There’s more you should know: I’ve never worked in business, banking, finance, or—until relatively recently—a large private company. I couldn’t tell you a single useful thing about accounting other than that assets equal liabilities plus equity on the balance sheet and that people who study accounting in college tend to nab high-paying jobs right out of the gate. I don’t know how to read an earnings report and I’m useless with a spreadsheet. Stocks don’t interest me much, apart from the possibility that they will pay for my retirement. Cryptocurrency might as well be professional lacrosse for all I care about it, which is not very much. I don’t think the world revolves around career, money, bond prices, or the oil market.
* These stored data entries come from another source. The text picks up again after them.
Definition as_mapping (v : Value) : option Mapping :=
  match untag v with VMapping m => Some m | _ => None end.
Definition as_str (v : Value) : option string :=
  match untag v with VString s => Some s | _ => None end.
Definition as_bool (v : Value) : option bool :=
  match untag v with VBool b => Some b | _ => None end.
Definition is_null (v : Value) : bool := match untag v with VNull => true | _ => false end.

Definition i64_max : Z := 9223372036854775807.

(** [Value::as_i64]: an integer that fits; never a float. *)
Definition as_i64 (v : Value) : option Z :=
  match untag v with
  | VNumber (PosInt n) => if (n <=? i64_max)%Z then Some n else None
  | VNumber (NegInt n) => Some n
  | _ => None
  end.

(** * Mappings *)

(** Keys looked up by the source are always [Value::String]s. *)
Definition is_key (key : string) (kv : Value * Value) : bool :=
  match kv.1 with VString s => String.eqb key s | _ => false end.

(** [Mapping::get]. *)
Definition map_get (m : Mapping) (key : string) : option Value :=
  snd <$> List.find (is_key key) m.

Definition contains_key (m : Mapping) (key : string) : bool := existsb (is_key key) m.

(** [Mapping::insert]: replace in place, or append. *)
Fixpoint map_insert (key : string) (v : Value) (m : Mapping) : Mapping :=
  match m with
  | [] => [(VString key, v)]
  | kv :: m' => if is_key key kv then (kv.1, v) :: m' else kv :: map_insert key v m'
  end.

(** Move the last element to the front. *)
Definition last_first {A} (l : list A) : list A :=
  match last l with Some x => x :: removelast l | None => [] end.

(** [Mapping::remove], which swaps the last entry into the hole. *)
Fixpoint map_remove (key : string) (m : Mapping) : Mapping :=
  match m with
  | [] => []
  | kv :: m' => if is_key key kv then last_first m' else kv :: map_remove key m'
  end.

(** [Mapping::keys] filtered by [Value::as_str]. *)
Definition str_keys (m : Mapping) : list string := omap (λ kv, as_str kv.1) m.

(** * Equality: [PartialEq for Value], which ignores the order of mappings *)

Fixpoint value_eqb (a b : Value) : bool :=
  match a, b with
  | VNull, VNull => true
  | VBool x, VBool y => Bool.eqb x y
  | VNumber x, VNumber y => bool_decide (x = y)
  | VString x, VString y => String.eqb x y
  | VSequence x, VSequence y =>
      (fix go (x y : list Value) : bool :=
         match x, y with
         | [], [] => true
         | a :: x', b :: y' => value_eqb a b && go x' y'
         | _, _ => false
         end) x y
  | VMapping x, VMapping y =>
      (length x =? length y)%nat
      && forallb (λ kv, match List.find (λ kv', value_eqb kv.1 kv'.1) y with
                        | Some kv' => value_eqb kv.2 kv'.2
                        | None => false
                        end) x
  | VTagged t x, VTagged u y => String.eqb t u && value_eqb x y
  | _, _ => false
  end.

(** * Canonical form *)

Definition entry_le (a b : string * Value) : Prop := String.le a.1 b.1.

#[export] Instance entry_le_dec : RelDecision entry_le.
Proof. intros a b. unfold entry_le. apply _. Defined.
#[export] Instance entry_le_total : Total entry_le.
Proof. intros a b. apply String.le_total. Qed.
#[export] Instance entry_le_trans : Transitive entry_le.
Proof. intros a b c. unfold entry_le. apply transitivity. Qed.

Definition to_mapping (es : list (string * Value)) : Mapping :=
  (λ e, (VString e.1, e.2)) <$> es.

(** [for (key, value) in entries { canonical.insert(..) }]. *)
Definition insert_all (es : list (string * Value)) : Mapping :=
  fold_left (λ m e, map_insert e.1 e.2 m) es [].

Definition non_string_key : Error := InvalidConfig "all YAML mapping keys must be strings".
Definition tagged_value : Error :=
  InvalidConfig "tagged YAML values are not supported in runtime configs".

(** The loop over the entries of a mapping, for the function applied to its
    values. *)
Definition canon_entries (f : Value → result Value Error) :
    Mapping → result (list (string * Value)) Error :=
  fix go m :=
    match m with
    | [] => Ok []
    | (VString key, v) :: m' => let? v' := f v in let? es := go m' in Ok ((key, v') :: es)
    | _ :: _ => Err non_string_key
    end.

(** [map(f).collect::<Result<Vec<_>, _>>()]. *)
Definition collect_results (f : Value → result Value Error) :
    list Value → result (list Value) Error :=
  fix go l :=
    match l with
    | [] => Ok []
    | v :: l' => let? v' := f v in let? vs := go l' in Ok (v' :: vs)
    end.

(** [canonicalize]; the keys of a mapping are distinct, so any sort by key
    gives the order of [sort_by]. *)
Fixpoint canonicalize (value : Value) : result Value Error :=
  match value with
  | VMapping mapping =>
      let? entries := canon_entries canonicalize mapping in
      Ok (VMapping (insert_all (merge_sort entry_le entries)))
  | VSequence sequence =>
      let? l := collect_results canonicalize sequence in
      Ok (VSequence l)
  | VTagged _ _ => Err tagged_value
  | scalar => Ok scalar
  end.

(** ** Well-formed and canonical values *)

Definition raw_keys (m : Mapping) : list string :=
  omap (λ kv, match kv.1 with VString s => Some s | _ => None end) m.

(** The string keys of every mapping are distinct. *)
Fixpoint wf (v : Value) : bool :=
  match v with
  | VSequence l => forallb wf l
  | VMapping m => bool_decide (NoDup (raw_keys m)) && forallb (λ kv, wf kv.2) m
  | VTagged _ v' => wf v'
  | _ => true
  end.

Definition str_lt (a b : string) : Prop := String.le a b ∧ a ≠ b.

(** Canonical: no tags, string keys only, every mapping in key order. *)
Inductive canonical : Value → Prop :=
| canonical_null : canonical VNull
| canonical_bool b : canonical (VBool b)
| canonical_number n : canonical (VNumber n)
| canonical_string s : canonical (VString s)
| canonical_seq l : Forall canonical l → canonical (VSequence l)
| canonical_map es :
    StronglySorted str_lt es.*1 → Forall (λ e, canonical e.2) es →
    canonical (VMapping (to_mapping es)).

(** ** Lemmas *)
Lemma canon_entries_Ok f m es :
  canon_entries f m = Ok es ↔ Forall2 (λ kv e, kv.1 = VString e.1 ∧ f kv.2 = Ok e.2) m es.
Proof.
  revert es. induction m as [|[k v] m IH]; intros es; simpl.
  - split; [intros [= <-]; constructor|]. by inversion 1.
  - split.
    + destruct k; try done. destruct (f v) as [v'|] eqn:Ev; [|done].
      destruct (canon_entries f m) as [es'|] eqn:Em; [|done]. intros [= <-].
      constructor; [done|]. by apply IH.
    + intros H. inversion H as [|? [k' v'] ? es' [Hk Hv] Hrest]; subst; simpl in *. subst.
      rewrite Hv. apply IH in Hrest. by rewrite Hrest.
Qed.

Lemma collect_results_Ok f l l' :
  collect_results f l = Ok l' ↔ Forall2 (λ v v', f v = Ok v') l l'.
Proof.
  revert l'. induction l as [|v l IH]; intros l'; simpl.
  - split; [intros [= <-]; constructor|]. by inversion 1.
  - split.
    + destruct (f v) as [v'|] eqn:Ev; [|done].
      destruct (collect_results f l) as [vs|] eqn:El; [|done]. intros [= <-].
      constructor; [done|]. by apply IH.
    + intros H. inversion H as [|? v' ? vs Hv Hrest]; subst. rewrite Hv.
      apply IH in Hrest. by rewrite Hrest.
Qed.

Lemma entries_keys (f : Value → result Value Error) (m : Mapping) (es : list (string * Value)) :
  Forall2 (λ kv e, kv.1 = VString e.1 ∧ f kv.2 = Ok e.2) m es → raw_keys m = es.*1.
Proof.
  induction 1 as [|[k v] [k' v'] m es [Hk _] _ IH]; [done|]. simpl in *. subst. by rewrite IH.
Qed.

Lemma to_mapping_keys es : raw_keys (to_mapping es) = es.*1.
Proof. induction es as [|[k v] es IH]; [done|]. simpl. by rewrite IH. Qed.

Lemma map_insert_fresh key v m : key ∉ raw_keys m → map_insert key v m = m ++ [(VString key, v)].
Proof.
  induction m as [|[k w] m IH]; intros H; [done|]. simpl. unfold is_key. simpl.
  destruct k; simpl in *; try by rewrite IH.
  destruct (String.eqb_spec key s) as [->|]; [set_solver|]. rewrite IH; set_solver.
Qed.

Lemma insert_all_NoDup es : NoDup es.*1 → insert_all es = to_mapping es.
Proof.
  intros H. unfold insert_all.
  assert (∀ acc, NoDup (raw_keys acc ++ es.*1) →
    fold_left (λ m e, map_insert e.1 e.2 m) es acc = acc ++ to_mapping es) as Hgen; [|by apply Hgen].
  clear H. induction es as [|[k v] es IH]; intros acc H; simpl.
  { by rewrite app_nil_r. }
  simpl in H. apply NoDup_app in H as (H1 & H2 & H3).
  rewrite map_insert_fresh by (intros Hin; apply (H2 k Hin); set_solver).
  rewrite IH; [by rewrite <-app_assoc|].
  unfold raw_keys. rewrite omap_app. simpl. fold (raw_keys acc). rewrite <-app_assoc. simpl.
  apply NoDup_app. split_and!; done.
Qed.

#[export] Instance str_lt_trans : Transitive str_lt.
Proof.
  intros a b c [H1 H2] [H3 H4]. split; [by trans b|]. intros ->. apply H4.
  by apply (anti_symm String.le).
Qed.

Lemma str_lt_irrefl a : ¬ str_lt a a.
Proof. by intros [_ H]. Qed.

Lemma sorted_strict_NoDup l : StronglySorted str_lt l → NoDup l.
Proof.
  induction 1 as [|a l _ IH Hall]; constructor; [|done].
  intros Hin. eapply Forall_forall in Hall; [|exact Hin]. by apply str_lt_irrefl in Hall.
Qed.

Definition entry_lt (a b : string * Value) : Prop := str_lt a.1 b.1.

#[export] Instance entry_lt_antisymm : AntiSymm (=) entry_lt.
Proof.
  intros a b [H1 H2] [H3 _]. destruct H2. by apply (anti_symm String.le).
Qed.

Lemma sorted_entries es : StronglySorted str_lt es.*1 ↔ StronglySorted entry_lt es.
Proof.
  split.
  - induction es as [|e es IH]; intros H; [constructor|]. inversion H; subst. constructor; [auto|].
    by rewrite <-(Forall_fmap (A:=string*Value) fst (str_lt e.1)).
  - induction 1 as [|e es H IH Hall]; simpl; constructor; [done|].
    by rewrite Forall_fmap.
Qed.

(** The sorted entries of a mapping with distinct keys. *)
Lemma merge_sort_entries es :
  NoDup es.*1 → StronglySorted str_lt (merge_sort entry_le es).*1.
Proof.
  intros Hnd. assert (StronglySorted entry_le (merge_sort entry_le es)) as Hs
    by (apply StronglySorted_merge_sort; apply _).
  assert (NoDup (merge_sort entry_le es).*1) as Hnd' by (by rewrite merge_sort_Permutation).
  apply sorted_entries. clear Hnd. induction Hs as [|e l _ IH Hall]; [constructor|].
  simpl in Hnd'. apply NoDup_cons in Hnd' as [Hin Hnd']. constructor; [auto|].
  apply Forall_forall. intros e' He'. rewrite Forall_forall in Hall. split; [by apply Hall|].
  intros E. apply Hin. rewrite E. by apply list_elem_of_fmap_2.
Qed.

Lemma merge_sort_unique es fs :
  NoDup es.*1 → NoDup fs.*1 →
  merge_sort entry_le es = merge_sort entry_le fs ↔ es ≡ₚ fs.
Proof.
  intros He Hf. split.
  - intros E. rewrite <-(merge_sort_Permutation entry_le es), E. apply merge_sort_Permutation.
  - intros Hp. apply (StronglySorted_unique entry_lt).
    + by apply sorted_entries, merge_sort_entries.
    + by apply sorted_entries, merge_sort_entries.
    + by rewrite !merge_sort_Permutation.
Qed.

Lemma merge_sort_sorted es : StronglySorted str_lt es.*1 → merge_sort entry_le es = es.
Proof.
  intros H. apply (StronglySorted_unique entry_lt).
  - by apply sorted_entries, merge_sort_entries, sorted_strict_NoDup.
  - by apply sorted_entries.
  - apply merge_sort_Permutation.
Qed.

Lemma wf_mapping m : wf (VMapping m) = true → NoDup (raw_keys m) ∧ Forall (λ kv, wf kv.2 = true) m.
Proof.
  cbn [wf]. by rewrite andb_true_iff, bool_decide_eq_true, forallb_Forall.
Qed.

Lemma wf_sequence l : wf (VSequence l) = true → Forall (λ v, wf v = true) l.
Proof.
  cbn [wf]. by rewrite forallb_Forall.
Qed.

(** The result on a mapping: its entries canonicalized and put in key order. *)
Lemma canonicalize_mapping m v :
  wf (VMapping m) = true → canonicalize (VMapping m) = Ok v →
  ∃ es, Forall2 (λ kv e, kv.1 = VString e.1 ∧ canonicalize kv.2 = Ok e.2) m es
    ∧ NoDup es.*1 ∧ v = VMapping (to_mapping (merge_sort entry_le es)).
Proof.
  intros [Hnd _]%wf_mapping. cbn [canonicalize].
  destruct (canon_entries canonicalize m) as [es|] eqn:E; [|done]. intros [= <-].
  apply canon_entries_Ok in E. exists es. rewrite (entries_keys _ _ _ E) in Hnd.
  split_and!; [done|done|]. f_equal. apply insert_all_NoDup. by rewrite merge_sort_Permutation.
Qed.

Lemma canonicalize_canonical v : ∀ v', wf v = true → canonicalize v = Ok v' → canonical v'.
Proof.
  induction v as [| | | |l IH|m IH|t v IH] using Value_induction; intros v' Hwf H;
    try (simplify_eq/=; by constructor).
  - apply wf_sequence in Hwf. cbn [canonicalize] in H.
    destruct (collect_results canonicalize l) as [l'|] eqn:E; [|done]. simplify_eq.
    apply collect_results_Ok in E. constructor. revert Hwf.
    induction E as [|x x' l l' Hx _ IHE]; intros Hwf; inversion IH; inversion Hwf; subst;
      constructor; auto.
  - destruct (canonicalize_mapping _ _ Hwf H) as (es & Hes & Hnd & ->).
    apply wf_mapping in Hwf as [_ Hwf]. constructor; [by apply merge_sort_entries|].
    rewrite merge_sort_Permutation. clear H Hnd. revert Hwf.
    induction Hes as [|kv e m es [_ Hv] _ IHE]; intros Hwf; inversion IH as [|? ? [? ?]];
      inversion Hwf; subst; constructor; auto.
Qed.

Lemma canonicalize_fixpoint v : canonical v → canonicalize v = Ok v.
Proof.
  induction v as [| | | |l IH|m IH|t v IH] using Value_induction; intros H; try done.
  - inversion H as [| | | |? Hl|]; subst. cbn [canonicalize].
    rewrite (proj2 (collect_results_Ok canonicalize l l)); [done|].
    clear H. induction IH; inversion Hl; subst; constructor; auto.
  - inversion H as [| | | | |es Hs Hv]; subst. cbn [canonicalize].
    rewrite (proj2 (canon_entries_Ok canonicalize (to_mapping es) es)).
    { by rewrite merge_sort_sorted, insert_all_NoDup by eauto using sorted_strict_NoDup. }
    clear H Hs. induction es as [|e es IHes]; inversion IH as [|? ? [? ?]]; inversion Hv; subst;
      constructor; auto.
  - inversion H.
Qed.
After reading a list of all my non-qualifications, you may be wondering why I have written a book on economics at all. I did it because I suspect many people are afraid of economics, or confused and intimidated by it, just like I once was. For most of my life I avoided the topic entirely. Then I woke up one day and realized that all I’d been doing my whole life was acting like an economist: responding to incentives, weighing trade-offs, making decisions at the margin, and calculating the utility of everything from investing in my education to helping myself to a second scoop of strawberry ice cream. So this is a book about economics for people who, broadly speaking, don’t like economics. Or think they don’t.

I’m the sort of fellow who thinks American-style capitalism works pretty damn well most of the time, especially when alternatives are considered. It has its quirks, it has its shortcomings, it even has its failures, but free markets have over the past three centuries lifted billions of people out of poverty in every corner of the globe. That’s not a meaningless statement. Real people, as alive as you or me, who would otherwise have lived solitary, poor, nasty, brutish, and short lives, instead lived good lives, fruitful lives, healthy lives, prosperous lives—all thanks to the material improvements made possible by free markets.